(** * A shallow embedding of the ASD spectroradiometer file codec

    This development models [src/SpectInstrulment/asd_Spect/asdFileHandle.py]
    (class [ASDFile]): the in-memory byte buffer, Python's [struct] module as
    the code uses it, the per-section parsers and wrappers, the [read] and
    [write] drivers, the [update] operation and the spectral helpers.

    Modelling conventions.
    - A [bytes] object is a [list Z] of values in [0, 255].
    - A Python [float] is carried as its IEEE-754 binary64 bit pattern (a [Z]
      in [0, 2^64)); arithmetic goes through Rocq's primitive floats.
    - A Python [str] is carried as its UTF-8 encoding, so [str.encode('utf-8')]
      is the identity and [bytes.decode('utf-8')] checks well-formedness.
    - Offsets are natural numbers: the code only ever starts at 3 and adds.
    - Exceptions are values of [exc]; a computation that may raise returns
      [res A]. *)

From Stdlib Require Import Ascii String ZArith List Bool Lia.
From Stdlib Require Import PrimFloat Uint63 FloatOps SpecFloat.
Import ListNotations.

Open Scope string_scope.
Open Scope list_scope.
Open Scope Z_scope.
Set Warnings "-register-all".

(** ** Exceptions and the error monad *)

Inductive exc :=
  | TypeError
  | ValueError
  | StructError
  | AttributeError
  | UnicodeDecodeError
  | OverflowError
  | IndexError
  | NameError
  | OSError
  | UnboundLocalError
  | ZeroDivisionError.

Inductive res (A : Type) :=
  | Ok (a : A)
  | Raise (e : exc).
Arguments Ok {A} a.
Arguments Raise {A} e.

Definition bind {A B} (m : res A) (k : A -> res B) : res B :=
  match m with
  | Ok a => k a
  | Raise e => Raise e
  end.

Notation "'let*' x := m 'in' k" := (bind m (fun x => k))
  (at level 200, x name, m at level 100, k at level 200).

Notation "'let*' ' p := m 'in' k" := (bind m (fun x => match x with p => k end))
  (at level 200, p pattern, m at level 100, k at level 200).

(** [try: ... except Exception: return d] *)
Definition catch {A} (m : res A) (d : A) : A :=
  match m with
  | Ok a => a
  | Raise _ => d
  end.

(** ** Bytes *)

Definition bytes := list Z.

Definition byte_ok (b : Z) : bool := (0 <=? b) && (b <? 256).
Definition bytes_ok (bs : bytes) : bool := forallb byte_ok bs.

(** Python slice [bs[a:a+n]] for non-negative [a]. *)
Definition slice (bs : bytes) (a n : nat) : bytes := firstn n (skipn a bs).

(** Little-endian unsigned value of a byte string. *)
Fixpoint le_uint (bs : bytes) : Z :=
  match bs with
  | [] => 0
  | b :: r => b + 256 * le_uint r
  end.

(** Little-endian encoding of [z] on [n] bytes (wrapping modulo [2^(8n)]). *)
Fixpoint le_bytes (n : nat) (z : Z) : bytes :=
  match n with
  | O => []
  | S k => (z mod 256) :: le_bytes k (z / 256)
  end.

Definition to_signed (n : nat) (u : Z) : Z :=
  if u <? 2 ^ (8 * Z.of_nat n - 1) then u else u - 2 ^ (8 * Z.of_nat n).

(** ** Floats

    [struct.unpack('<f')] converts a binary32 pattern to a C [double]
    ([PyFloat_Unpack4] is [memcpy] then the C conversion), [struct.pack('<f')]
    converts back with [(float)x] and raises [OverflowError] when a finite
    double rounds to infinity ([PyFloat_Pack4]).  The conversions are the
    x86-64 SSE ones: round to nearest even, a signalling NaN is quietened. *)

(** Round [m / 2^k] to the nearest integer, ties to even. *)
Definition rne (m k : Z) : Z :=
  if k <=? 0 then m
  else
    let q := Z.shiftr m k in
    let r := m - Z.shiftl q k in
    let half := 2 ^ (k - 1) in
    if (half <? r) || ((r =? half) && Z.odd q) then q + 1 else q.

(** binary32 pattern -> binary64 pattern (exact). *)
Definition widen32 (u : Z) : Z :=
  let s := u / 2 ^ 31 in
  let e := (u / 2 ^ 23) mod 256 in
  let m := u mod 2 ^ 23 in
  if e =? 255 then
    if m =? 0 then s * 2 ^ 63 + 2047 * 2 ^ 52
    else s * 2 ^ 63 + 2047 * 2 ^ 52 + Z.lor m (2 ^ 22) * 2 ^ 29
  else if e =? 0 then
    if m =? 0 then s * 2 ^ 63
    else
      let p := Z.log2 m in
      s * 2 ^ 63 + (p + 874) * 2 ^ 52 + (m - 2 ^ p) * 2 ^ (52 - p)
  else s * 2 ^ 63 + (e + 896) * 2 ^ 52 + m * 2 ^ 29.

(** binary64 pattern -> binary32 pattern, [(float)x]. *)
Definition narrow64 (b : Z) : res Z :=
  let s := b / 2 ^ 63 in
  let e := (b / 2 ^ 52) mod 2048 in
  let m := b mod 2 ^ 52 in
  if e =? 2047 then
    if m =? 0 then Ok (s * 2 ^ 31 + 255 * 2 ^ 23)
    else Ok (s * 2 ^ 31 + 255 * 2 ^ 23 + Z.lor (2 ^ 22) (m / 2 ^ 29))
  else if e =? 0 then Ok (s * 2 ^ 31)
  else
    let mm := 2 ^ 52 + m in
    if 897 <=? e then
      let r := rne mm 29 in
      let v := (e - 897) * 2 ^ 23 + r in
      if 255 * 2 ^ 23 <=? v then Raise OverflowError else Ok (s * 2 ^ 31 + v)
    else Ok (s * 2 ^ 31 + rne mm (926 - e)).

(** binary64 pattern <-> primitive float. *)
Definition f64_to_prim (b : Z) : float :=
  let s := negb (b / 2 ^ 63 =? 0) in
  let e := (b / 2 ^ 52) mod 2048 in
  let m := b mod 2 ^ 52 in
  SF2Prim
    (if e =? 2047 then (if m =? 0 then S754_infinity s else S754_nan)
     else if e =? 0 then (if m =? 0 then S754_zero s else S754_finite s (Z.to_pos m) (-1074))
     else S754_finite s (Z.to_pos (2 ^ 52 + m)) (e - 1075)).

Definition sign_bit (s : bool) : Z := if s then 2 ^ 63 else 0.

Definition prim_to_f64 (f : float) : Z :=
  match Prim2SF f with
  | S754_zero s => sign_bit s
  | S754_infinity s => sign_bit s + 2047 * 2 ^ 52
  | S754_nan => 2047 * 2 ^ 52 + 2 ^ 51
  | S754_finite s m e =>
      if (e =? -1074) && (Z.pos m <? 2 ^ 52) then sign_bit s + Z.pos m
      else sign_bit s + (e + 1075) * 2 ^ 52 + (Z.pos m - 2 ^ 52)
  end.

(** Python float arithmetic on bit patterns. *)
Definition fadd (x y : Z) : Z := prim_to_f64 (f64_to_prim x + f64_to_prim y)%float.
Definition fsub (x y : Z) : Z := prim_to_f64 (f64_to_prim x - f64_to_prim y)%float.
Definition fmul (x y : Z) : Z := prim_to_f64 (f64_to_prim x * f64_to_prim y)%float.
Definition fdiv (x y : Z) : Z := prim_to_f64 (f64_to_prim x / f64_to_prim y)%float.

(** [float(n)] for a Python [int]: correctly rounded, [OverflowError] when
    too large. *)
Definition float_of_int (z : Z) : res Z :=
  match binary_normalize 53 1024 z 0 false with
  | S754_infinity _ => Raise OverflowError
  | sf => Ok (prim_to_f64 (SF2Prim sf))
  end.

(** [int(x)] for a Python [float]: truncation toward zero. *)
Definition int_of_float (x : Z) : res Z :=
  match Prim2SF (f64_to_prim x) with
  | S754_zero _ => Ok 0
  | S754_infinity _ => Raise OverflowError
  | S754_nan => Raise ValueError
  | S754_finite s m e =>
      let a := if 0 <=? e then Z.pos m * 2 ^ e else Z.pos m / 2 ^ (- e) in
      Ok (if s then - a else a)
  end.

(** [math.ceil] on a finite float, as numpy's [_arange_safe_ceil_to_intp]. *)
Definition ceil_of_float (x : Z) : res Z :=
  match Prim2SF (f64_to_prim x) with
  | S754_zero _ => Ok 0
  | S754_infinity _ => Raise OverflowError
  | S754_nan => Raise ValueError
  | S754_finite s m e =>
      if 0 <=? e then Ok ((if s then -1 else 1) * Z.pos m * 2 ^ e)
      else
        let q := Z.pos m / 2 ^ (- e) in
        let exact := (Z.pos m mod 2 ^ (- e) =? 0) in
        Ok (if s then - q else if exact then q else q + 1)
  end.

(** ** Python values *)

Inductive pyval :=
  | PNone
  | PBool (b : bool)
  | PInt (z : Z)
  | PFloat (bits : Z)
  | PBytes (bs : bytes)
  | PStr (utf8 : bytes)
  | PTuple (vs : list pyval)
  | PList (vs : list pyval)
  | PNT (fields : list string) (vs : list pyval)
  | PArray (xs : list Z)
  | PDatetime (year month day hour minute second : Z).

(** [bool(v)]: numpy refuses the truth value of an array of two or more
    elements. *)
Definition truthy (v : pyval) : res bool :=
  match v with
  | PNone => Ok false
  | PBool b => Ok b
  | PInt z => Ok (negb (z =? 0))
  | PFloat b => Ok (negb ((b =? 0) || (b =? 2 ^ 63)))
  | PBytes bs | PStr bs => Ok (negb (Nat.eqb (length bs) 0))
  | PTuple vs | PList vs | PNT _ vs => Ok (negb (Nat.eqb (length vs) 0))
  | PArray [] => Ok false
  | PArray [x] => Ok (negb ((x =? 0) || (x =? 2 ^ 63)))
  | PArray _ => Raise ValueError
  | PDatetime _ _ _ _ _ _ => Ok true
  end.

Fixpoint assoc_get {A} (names : list string) (vs : list A) (n : string) : option A :=
  match names, vs with
  | k :: ks, v :: vs' => if String.eqb k n then Some v else assoc_get ks vs' n
  | _, _ => None
  end.

(** Attribute access on a namedtuple instance. *)
Definition attr (v : pyval) (name : string) : res pyval :=
  match v with
  | PNT fs vs => match assoc_get fs vs name with Some x => Ok x | None => Raise AttributeError end
  | _ => Raise AttributeError
  end.

(** Python offsets as the parsers pass them around: an [int], [None], or the
    tuple [(None, None)] returned by the [__check_offset] wrapper. *)
Inductive pyoff :=
  | OffInt (n : nat)
  | OffNone
  | OffPair.

(** ** UTF-8

    One decoding step at the head of a byte string: [(true, n)] for a
    well-formed sequence of [n] bytes, [(false, n)] for an ill-formed one whose
    maximal subpart has [n] bytes (what CPython's decoder reports and what
    [errors='ignore'] skips). *)

Definition in_range (lo hi b : Z) : bool := (lo <=? b) && (b <=? hi).

Definition utf8_step (bs : bytes) : bool * nat :=
  match bs with
  | [] => (true, 0%nat)
  | b0 :: r =>
      if b0 <? 128 then (true, 1%nat)
      else
        let '(lo, hi, need) :=
          if in_range 194 223 b0 then (128, 191, 1%nat)
          else if b0 =? 224 then (160, 191, 2%nat)
          else if in_range 225 236 b0 then (128, 191, 2%nat)
          else if b0 =? 237 then (128, 159, 2%nat)
          else if in_range 238 239 b0 then (128, 191, 2%nat)
          else if b0 =? 240 then (144, 191, 3%nat)
          else if in_range 241 243 b0 then (128, 191, 3%nat)
          else if b0 =? 244 then (128, 143, 3%nat)
          else (0, -1, 0%nat) in
        match need, r with
        | O, _ => (false, 1%nat)
        | S need', b1 :: r1 =>
            if in_range lo hi b1 then
              match need', r1 with
              | O, _ => (true, 2%nat)
              | S need'', b2 :: r2 =>
                  if in_range 128 191 b2 then
                    match need'', r2 with
                    | O, _ => (true, 3%nat)
                    | S _, b3 :: _ => if in_range 128 191 b3 then (true, 4%nat) else (false, 3%nat)
                    | S _, [] => (false, 3%nat)
                    end
                  else (false, 2%nat)
              | S _, [] => (false, 2%nat)
              end
            else (false, 1%nat)
        | S _, [] => (false, 1%nat)
        end
  end.

(** [bs.decode('utf-8', errors='ignore')], as UTF-8 bytes of the result. *)
Fixpoint utf8_ignore (fuel : nat) (bs : bytes) : bytes :=
  match fuel with
  | O => []
  | S f =>
      match bs with
      | [] => []
      | _ =>
          let '(ok, n) := utf8_step bs in
          (if ok then firstn n bs else []) ++ utf8_ignore f (skipn n bs)
      end
  end.

(** Well-formedness, i.e. [bs.decode('utf-8')] does not raise. *)
Fixpoint utf8_valid_fuel (fuel : nat) (bs : bytes) : bool :=
  match fuel with
  | O => true
  | S f =>
      match bs with
      | [] => true
      | _ => let '(ok, n) := utf8_step bs in ok && utf8_valid_fuel f (skipn n bs)
      end
  end.

Definition utf8_valid (bs : bytes) : bool := utf8_valid_fuel (length bs) bs.

(** [bs.decode('utf-8')] *)
Definition decode_utf8 (bs : bytes) : res pyval :=
  if utf8_valid bs then Ok (PStr bs) else Raise UnicodeDecodeError.

(** [len(s)] counts code points: the bytes that are not continuation bytes. *)
Definition str_len (s : bytes) : nat :=
  length (filter (fun b => negb (in_range 128 191 b)) s).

------

▶ _TASK_
The answer must hold exactly the lines of the entries above, from the first line through the line that contains "Ok a => k a", and no others.

▶ _WRITTEN SOLUTION_
(** * A shallow embedding of the ASD spectroradiometer file codec

    This development models [src/SpectInstrulment/asd_Spect/asdFileHandle.py]
    (class [ASDFile]): the in-memory byte buffer, Python's [struct] module as
    the code uses it, the per-section parsers and wrappers, the [read] and
    [write] drivers, the [update] operation and the spectral helpers.

    Modelling conventions.
    - A [bytes] object is a [list Z] of values in [0, 255].
    - A Python [float] is carried as its IEEE-754 binary64 bit pattern (a [Z]
      in [0, 2^64)); arithmetic goes through Rocq's primitive floats.
    - A Python [str] is carried as its UTF-8 encoding, so [str.encode('utf-8')]
      is the identity and [bytes.decode('utf-8')] checks well-formedness.
    - Offsets are natural numbers: the code only ever starts at 3 and adds.
    - Exceptions are values of [exc]; a computation that may raise returns
      [res A]. *)

From Stdlib Require Import Ascii String ZArith List Bool Lia.
From Stdlib Require Import PrimFloat Uint63 FloatOps SpecFloat.
Import ListNotations.

Open Scope string_scope.
Open Scope list_scope.
Open Scope Z_scope.
Set Warnings "-register-all".

(** ** Exceptions and the error monad *)

Inductive exc :=
  | TypeError
  | ValueError
  | StructError
  | AttributeError
  | UnicodeDecodeError
  | OverflowError
  | IndexError
  | NameError
  | OSError
  | UnboundLocalError
  | ZeroDivisionError.

Inductive res (A : Type) :=
  | Ok (a : A)
  | Raise (e : exc).
Arguments Ok {A} a.
Arguments Raise {A} e.

Definition bind {A B} (m : res A) (k : A -> res B) : res B :=
  match m with
  | Ok a => k a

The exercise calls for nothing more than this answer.